Book description
An Adam Dalgliesh Mystery When Commander Adam Dalgliesh visits
Larksoken, a remote headland community on the Norfolk coast in the
shadow of a nuclear power station, he expects to be engaged only in
the sad business of tying up his aunt's estate. But the peace of
Larksoken is illusory. A serial killer known as the Whistler is
terrorising the neighbourhood and Dalgliesh is drawn into the lives of
the headlanders when it quickly becomes apparent that the Whistler
isn't the only murderer at work under the sinister shadow of the power station.

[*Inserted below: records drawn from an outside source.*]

(* ===== verification/RelayModel.v ===== *)
(** * Relay values

    The relay half of [crates/Konclave.DomainCore/src/model.rs] (envelopes, replay
    requests and pages, acknowledgments) and the enrollment values of
    [crates/Konclave.RelayAuthentication/src/lib.rs]. *)

From S2P Require Import Prelude Identifiers.
Open Scope Z_scope.

(** ** Envelopes *)

Inductive DeliveryClass :=
| KeyPackage | Welcome | GroupProposal | GroupCommit | GroupApplication | Pairing.

Global Instance DeliveryClass_eq_dec : EqDecision DeliveryClass.
Proof. solve_decision. Defined.

(** [DeliveryClass::as_str]. *)
Definition delivery_class_as_str (c : DeliveryClass) : string :=
  match c with
  | KeyPackage => "key_package"
  | Welcome => "welcome"
  | GroupProposal => "group_proposal"
  | GroupCommit => "group_commit"
  | GroupApplication => "group_application"
  | Pairing => "pairing"
  end.

Definition requires_parent_epoch (c : DeliveryClass) : bool :=
  match c with GroupProposal | GroupCommit => true | _ => false end.

Record RelayEnvelope := mk_RelayEnvelope {
  env_version : ProtocolVersion;
  env_routing_id : RoutingId;
  env_envelope_id : EnvelopeId;
  env_delivery_class : DeliveryClass;
  env_expected_parent_epoch : option Z;
  env_expires_at_unix_seconds : Z;
  env_payload : bytes }.

Global Instance RelayEnvelope_eq_dec : EqDecision RelayEnvelope.
Proof. solve_decision. Defined.

(** [RelayEnvelope::new]. *)
Definition RelayEnvelope_new (version : ProtocolVersion) (routing_id : RoutingId)
    (envelope_id : EnvelopeId) (delivery_class : DeliveryClass)
    (expected_parent_epoch : option Z) (expires_at : Z) (payload : bytes)
    : result KonclaveDomainError RelayEnvelope :=
  require_length_range (len payload) 1 MAX_RELAY_PAYLOAD_BYTES "relay_payload";;
  require_positive expires_at "expires_at_unix_seconds";;
  fail_if (negb (Bool.eqb (requires_parent_epoch delivery_class)
                          (is_some expected_parent_epoch)))
    (InvalidExpectedParentEpoch (delivery_class_as_str delivery_class));;
  Ok (mk_RelayEnvelope version routing_id envelope_id delivery_class expected_parent_epoch
        expires_at payload).

(** What every [RelayEnvelope] satisfies, its fields being private. *)
Record envelope_valid (e : RelayEnvelope) : Prop := {
  envelope_payload_bounds : 1 <= len (env_payload e) <= MAX_RELAY_PAYLOAD_BYTES;
  envelope_expiry_positive : env_expires_at_unix_seconds e ≠ 0;
  envelope_parent_epoch :
    requires_parent_epoch (env_delivery_class e) = is_some (env_expected_parent_epoch e) }.

Lemma RelayEnvelope_new_Ok v r i c p x payload e :
  RelayEnvelope_new v r i c p x payload = Ok e ↔
  e = mk_RelayEnvelope v r i c p x payload ∧ envelope_valid e.
Proof.
  unfold RelayEnvelope_new. split.
  - intros H. inv_ok. apply require_length_range_Ok in Hr. apply require_positive_Ok in Hr0.
    bool_prop. apply Bool.eqb_prop in Hr1. subst e. split; [done|]. by split.
  - intros [-> [V1 V2 V3]]. simpl in *.
    rewrite (proj2 (require_length_range_Ok _ _ _ _ ()) V1).
    rewrite (proj2 (require_positive_Ok _ _ ()) V2). simpl.
    pass_guard by (rewrite V3; by rewrite Bool.eqb_reflx). done.
Qed.

Record StoredRelayEnvelope := mk_StoredRelayEnvelope {
  stored_envelope : RelayEnvelope;
  stored_cursor : Z }.

Global Instance StoredRelayEnvelope_eq_dec : EqDecision StoredRelayEnvelope.
Proof. solve_decision. Defined.

(** [StoredRelayEnvelope::new]. *)
Definition StoredRelayEnvelope_new (envelope : RelayEnvelope) (cursor : Z)
    : result KonclaveDomainError StoredRelayEnvelope :=
  require_positive cursor "cursor";;
  Ok (mk_StoredRelayEnvelope envelope cursor).

(** ** Replay and acknowledgment *)

Record ReplayRequest := mk_ReplayRequest {
  replay_routing_id : RoutingId;
  replay_after_cursor : Z;
  replay_limit : Z }.

(** [ReplayRequest::new]. *)
Definition ReplayRequest_new (routing_id : RoutingId) (after_cursor limit : Z)
    : result KonclaveDomainError ReplayRequest :=
  require_length_range limit 1 MAX_REPLAY_PAGE_SIZE "replay_limit";;
  Ok (mk_ReplayRequest routing_id after_cursor limit).

Record ReplayPage := mk_ReplayPage {
  page_envelopes : list StoredRelayEnvelope;
  page_next_cursor : Z;
  page_has_more : bool }.

Global Instance ReplayPage_eq_dec : EqDecision ReplayPage.
Proof. solve_decision. Defined.

(** [envelopes.windows(2).any(|pair| pair[0].cursor >= pair[1].cursor)]. *)
Definition cursors_not_increasing (envelopes : list StoredRelayEnvelope) : bool :=
  adjacent_any (fun a b => stored_cursor b <=? stored_cursor a) envelopes.

(** [ReplayPage::new]. *)
Definition ReplayPage_new (envelopes : list StoredRelayEnvelope) (next_cursor : Z)
    (has_more : bool) : result KonclaveDomainError ReplayPage :=
  require_length_range (len envelopes) 0 MAX_REPLAY_PAGE_SIZE "replay_envelopes";;
  fail_if (cursors_not_increasing envelopes
           || is_some_and (last envelopes) (fun e => next_cursor <? stored_cursor e))
    InvalidReplayOrder;;
  Ok (mk_ReplayPage envelopes next_cursor has_more).

Record AcknowledgeRequest := mk_AcknowledgeRequest {
  ack_routing_id : RoutingId;
  ack_cursor : Z }.

(** [AcknowledgeRequest::new]. *)
Definition AcknowledgeRequest_new (routing_id : RoutingId) (cursor : Z)
    : result KonclaveDomainError AcknowledgeRequest :=
  require_positive cursor "cursor";;
  Ok (mk_AcknowledgeRequest routing_id cursor).

(** ** Relay authentication *)

Inductive RelayAuthenticationError :=
| AuthInvalidLength (field : string) (expected actual : Z).
Global Instance RelayAuthenticationError_eq_dec : EqDecision RelayAuthenticationError.
Proof. solve_decision. Defined.

(** [RelayPrincipalId::from_slice] and its siblings. *)
Definition auth_from_slice (k : id_kind) (value : bytes)
    : result RelayAuthenticationError (FixedBytes k) :=
  ok_or (fixed_of_slice k value)
    (AuthInvalidLength (id_field k) (Z.of_nat (id_length k)) (len value)).

Record RelayEnrollmentRequest := RelayEnrollmentRequest_new {
  enroll_version : ProtocolVersion;
  enroll_request_id : EnrollmentRequestId;
  enroll_principal_id : RelayPrincipalId }.

Inductive RelayEnrollmentOutcome := Registered | AlreadyRegistered.
Global Instance RelayEnrollmentOutcome_eq_dec : EqDecision RelayEnrollmentOutcome.
Proof. solve_decision. Defined.

Record RelayEnrollmentResponse := RelayEnrollmentResponse_new {
  response_version : ProtocolVersion;
  response_request_id : EnrollmentRequestId;
  response_principal_id : RelayPrincipalId;
  response_outcome : RelayEnrollmentOutcome }.
Global Instance RelayEnrollmentResponse_eq_dec : EqDecision RelayEnrollmentResponse.
Proof. solve_decision. Defined.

P. D. James was born in Oxford in 1920 and educated at Cambridge
High School for Girls. From 1949 to 1968 she worked in the National
Health Service and subsequently in the Home Office, first in the
Police Department and later in the Criminal Policy Department. All
that experience has been used in her novels. She is a Fellow of the
Royal Society of Literature and of the Royal Society of Arts and has
served as a Governor of the BBC, a member of the Arts Council, where
she was Chairman of the Literary Advisory Panel, on the Board of the
British Council and as a magistrate in Middlesex and London. She has
won awards for crime writing in Britain, America, Italy and
Scandinavia, including the Mystery Writers of America Grandmaster
Award and the National Arts Club Medal of Honor for Literature (US).
She has received honorary degrees from seven British universities, was
awarded an OBE in 1983 and was created a life peer in 1991. In 1997
she was elected President of the Society of Authors. She lives in
London and Oxford and has two daughters, five grandchildren and seven great-grandchildren.